There are ALWAYS sales and ALWAYS coupons for these items if you can wait and time it.
I can’t. I shop bulk.
I also like to stock up on cleaning agents.
BJs has bulk, generic sanitizing wipes. I bought these in conjunction with tissues for X’s first grade class.
I’m closing my eyes and envisioning that the wipes will sit right beside the tissue so the two have to go hand in hand.
I’m lucky I have a loving, motivated teacher who will enforce good hygiene all year. I’m going to help make it as easy for her as possible.
If you hadn’t guessed, cleaning products are a good buy too, but what I really went for are items to stock up on that are staples of our diet, especially items for Xanders lunch box and quick easy meals.
I got bulk chicken tenders and meatballs for easy meals.
I also picked up sauces. I love pastas and how creative you can be with the ingredients.
I have found that the Meditteranean Diet or the Latin American Diet fit alongside an anti-inflammatory/ anti-cancer diet I look to maintain.
Ideally, the Asian Monastatic diet is what I should be eating, but does anybody even know what that is?
I keep picturing noodles and water crests. I might wither up and die from starvation if I went that route.

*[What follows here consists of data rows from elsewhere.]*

Lemma lock_round_held t0 t st w :
  t0 < 2 ^ 31 -> wait_ok t0 st -> held_at (t - fst st * ns_per_ms) w ->
  ends (lock_round lock temp st) w (fun r w' => match r with
    | inl next => (wait_ok t0 next /\ held_at (t - fst next * ns_per_ms) w') /\ (rounds next < rounds st)%nat
    | inr b => b = Some false /\ held_at t w'
    end).
Proof.
  intros Ht0 Hst Hw. destruct st as [timeout d]. cbn [fst] in Hw. unfold lock_round.
  eapply ends_held; [done|exact Hw|]. intros r w1 Hr H1. rewrite held_link in Hr by apply Hw. subst r.
  destruct (held_lstat w1 (proj1 H1)) as (st & Hst' & Hdir).
  eapply ends_held; [done|exact H1|]. intros r w2 Hr H2. rewrite Hst' in Hr. subst r.
  cbv iota. rewrite Hdir.
  eapply ends_bind; [by apply freshness_held|]. intros r w3 (-> & H3 & H3').
  cbn [bool_decide decide decide_rel Freshness_eq_dec bind].
  destruct (Z.eqb_spec timeout 0) as [->|].
  { apply ends_ret. split; [done|]. by replace (t - 0 * ns_per_ms) with t in H3' by lia. }
  destruct (next_wait_ok t0 timeout d) as (next & -> & Hn & Hr & Hf); [done..|].
  rewrite andb_false_r. apply ends_ret. split; [|done]. split; [done|].
  rewrite Hf. by replace (t - (timeout - d) * ns_per_ms) with (t - timeout * ns_per_ms + d * ns_per_ms) by lia.
Qed.

Lemma held_ends timeout w :
  0 <= timeout < 2 ^ 31 -> held w ->
  ends (filelock_lock lock template timeout) w
    (fun r w' => r = Some false /\ held_at (clock w + timeout * ns_per_ms) w').
Proof.
  intros Ht Hw. set (t := clock w + timeout * ns_per_ms).
  assert (held_at (clock w) w) as H0 by (by split). unfold filelock_lock.
  destruct (held_setup w Hw) as [(fd & Hm) _].
  eapply ends_held; [done|exact H0|]. intros r w1 Hr H1. rewrite Hm in Hr. subst r. cbv iota.
  eapply ends_held; [done|exact H1|]. intros p w2 _ H2. cbv zeta.
  destruct (held_setup w2 (proj1 H2)) as (_ & Hwr & _). destruct (Hwr fd (pid_text p)) as [n En].
  eapply ends_held; [done|exact H2|]. intros r w3 Hr H3. rewrite En in Hr. subst r.
  eapply ends_held; [done|exact H3|]. intros [] w4 _ H4. cbv iota.
  destruct (held_setup w4 (proj1 H4)) as (_ & _ & [st Est]).
  eapply ends_held; [done|exact H4|]. intros r w5 Hr H5. rewrite Est in Hr. subst r. cbv iota.
  eapply (ends_bind _ _ _ _ (fun b w => b = Some false /\ held_at t w)).
  - apply (ends_loop _ (fun st w => wait_ok timeout st /\ held_at (t - fst st * ns_per_ms) w)
             (fun st _ => rounds st)).
    + intros st' w' [Hok Hh]. apply (lock_round_held timeout); [lia|done|done].
    + split; [split; [lia|]; exists 0; lia|]. cbn [fst]. unfold t.
      by replace (clock w + timeout * ns_per_ms - timeout * ns_per_ms) with (clock w) by lia.
  - intros b w6 [-> H6]. apply ends_call, ends_ret. split; [done|].
    apply held_at_call; [congruence|done].
Qed.

Lemma lock_round_negative timeout d w :
  - 2 ^ 31 <= timeout < 0 -> d = 0 \/ d = timeout -> held_at (clock w) w ->
  ends (lock_round lock temp (timeout, d)) w
    (fun r w' => exists st', r = inl st' /\ held w' /\ fst st' = timeout /\ (snd st' = 0 \/ snd st' = timeout)).
Proof.
  intros Ht Hd Hw. unfold lock_round.
  eapply ends_held; [done|exact Hw|]. intros r w1 Hr H1. rewrite held_link in Hr by apply Hw. subst r.
  destruct (held_lstat w1 (proj1 H1)) as (st & Hst' & Hdir).
  eapply ends_held; [done|exact H1|]. intros r w2 Hr H2. rewrite Hst' in Hr. subst r.
  cbv iota. rewrite Hdir.
  eapply ends_bind; [by apply freshness_held|]. intros r w3 (-> & _ & H3).
  cbn [bool_decide decide decide_rel Freshness_eq_dec bind].
  destruct (Z.eqb_spec timeout 0); [lia|].
  unfold next_wait, kSleepDurationMsIncrement. destruct (Z.ltb_spec 0 d); [lia|].
  rewrite int_add_ok by lia. cbn [andb]. apply ends_ret.
  eexists. split; [done|]. split; [apply H3|]. cbn. split; [done|right; lia].
Qed.

(** With a negative timeout an attempt on a held lock never ends. *)
Lemma held_negative timeout w r w' :
  - 2 ^ 31 <= timeout < 0 -> held w -> ~ runs (filelock_lock lock template timeout) w r w'.
Proof.
  intros Ht Hw Hr.
  assert (forall st w, (held w /\ fst st = timeout /\ (snd st = 0 \/ snd st = timeout)) ->
    forall b w', ~ runs (loop (lock_round lock temp) st) w b w') as Hloop.
  { intros st w0. apply (loop_diverges _ (fun st w => held w /\ fst st = timeout /\ (snd st = 0 \/ snd st = timeout))).
    intros [t d] w1 (Hh & Et & Hd). cbn in Et, Hd. subst t. by apply lock_round_negative. }
  unfold filelock_lock in Hr. destruct (held_setup w Hw) as [(fd & Hm) _].
  apply runs_call_inv in Hr. rewrite Hm in Hr. apply runs_call_inv, runs_call_inv in Hr.
  set (w2 := snd (sys Getpid _)) in Hr.
  assert (held w2) as H2 by (by do 2 (apply held_call; [done|])).
  destruct (held_setup w2 H2) as (_ & Hwr & _). set (p := fst (sys Getpid _)) in Hr.
  destruct (Hwr fd (pid_text p)) as [n En].
  apply runs_call_inv in Hr. rewrite En in Hr. apply runs_call_inv in Hr.
  set (w4 := snd (sys (Lstat _) _)) in Hr.
  assert (held (snd (sys (Close fd) (snd (sys (Write fd (pid_text p)) w2))))) as H3
    by (by do 2 (apply held_call; [done|])).
  destruct (held_setup _ H3) as (_ & _ & [st Est]). rewrite Est in Hr.
  apply runs_bind_inv in Hr as (b & w5 & Hr & _). eapply Hloop, Hr. cbn. split; [|by eauto].
  by apply held_call.
Qed.
End held.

I eat a combination of these two cultures meals, lots of pasta (whole grain of coarse) with olive oil and spices.
It’s theorized the herbal combination of mint, thyme, marjoram, basil and rosemary mimic the mechanism of action of Gleevac, America’s one “miracle cure” for cancer that allows cancer to exist in a person without it causing symptom.
The goal of gleevac is to have cancer without disease. It’s starting point began from actions that occurred naturally.
Not every cancer in the US is treated with Gleevac (Certain Leukemias and non-hodgkin’s are, but Hodgkins is not. Hodgkin’s is, however, treated with a medication similar to gleevac in India with much success. It really pays to have culturally diverse friends).
Pastas are great to through my magic mixture in, as are rices.
Finally, I stocked up on lunch box staples for X: Gold Fish, Ritz crackers, apple sauce, pudding, and gummy fruits. X will not go hungry for a while. I now feel secure and can rest easily.
Now, looking at my refridgerator and pantry, I’m ready for the next two weeks if misery happens to befall me.
I’ve gone on a long time rambling, sometime I will go over how I organize to accomplish the greatest health while in treatment, but that’s just not going to be today.
I do have something very special planned for tomorrow though, and I’m hoping I can get to it before I lose my mind with treatments. I’m going to talk about one of my favorite Hodgkin’s Warrior, Kara, and why so many people have been pressuring me to see Dr. O in NYC. So exciting.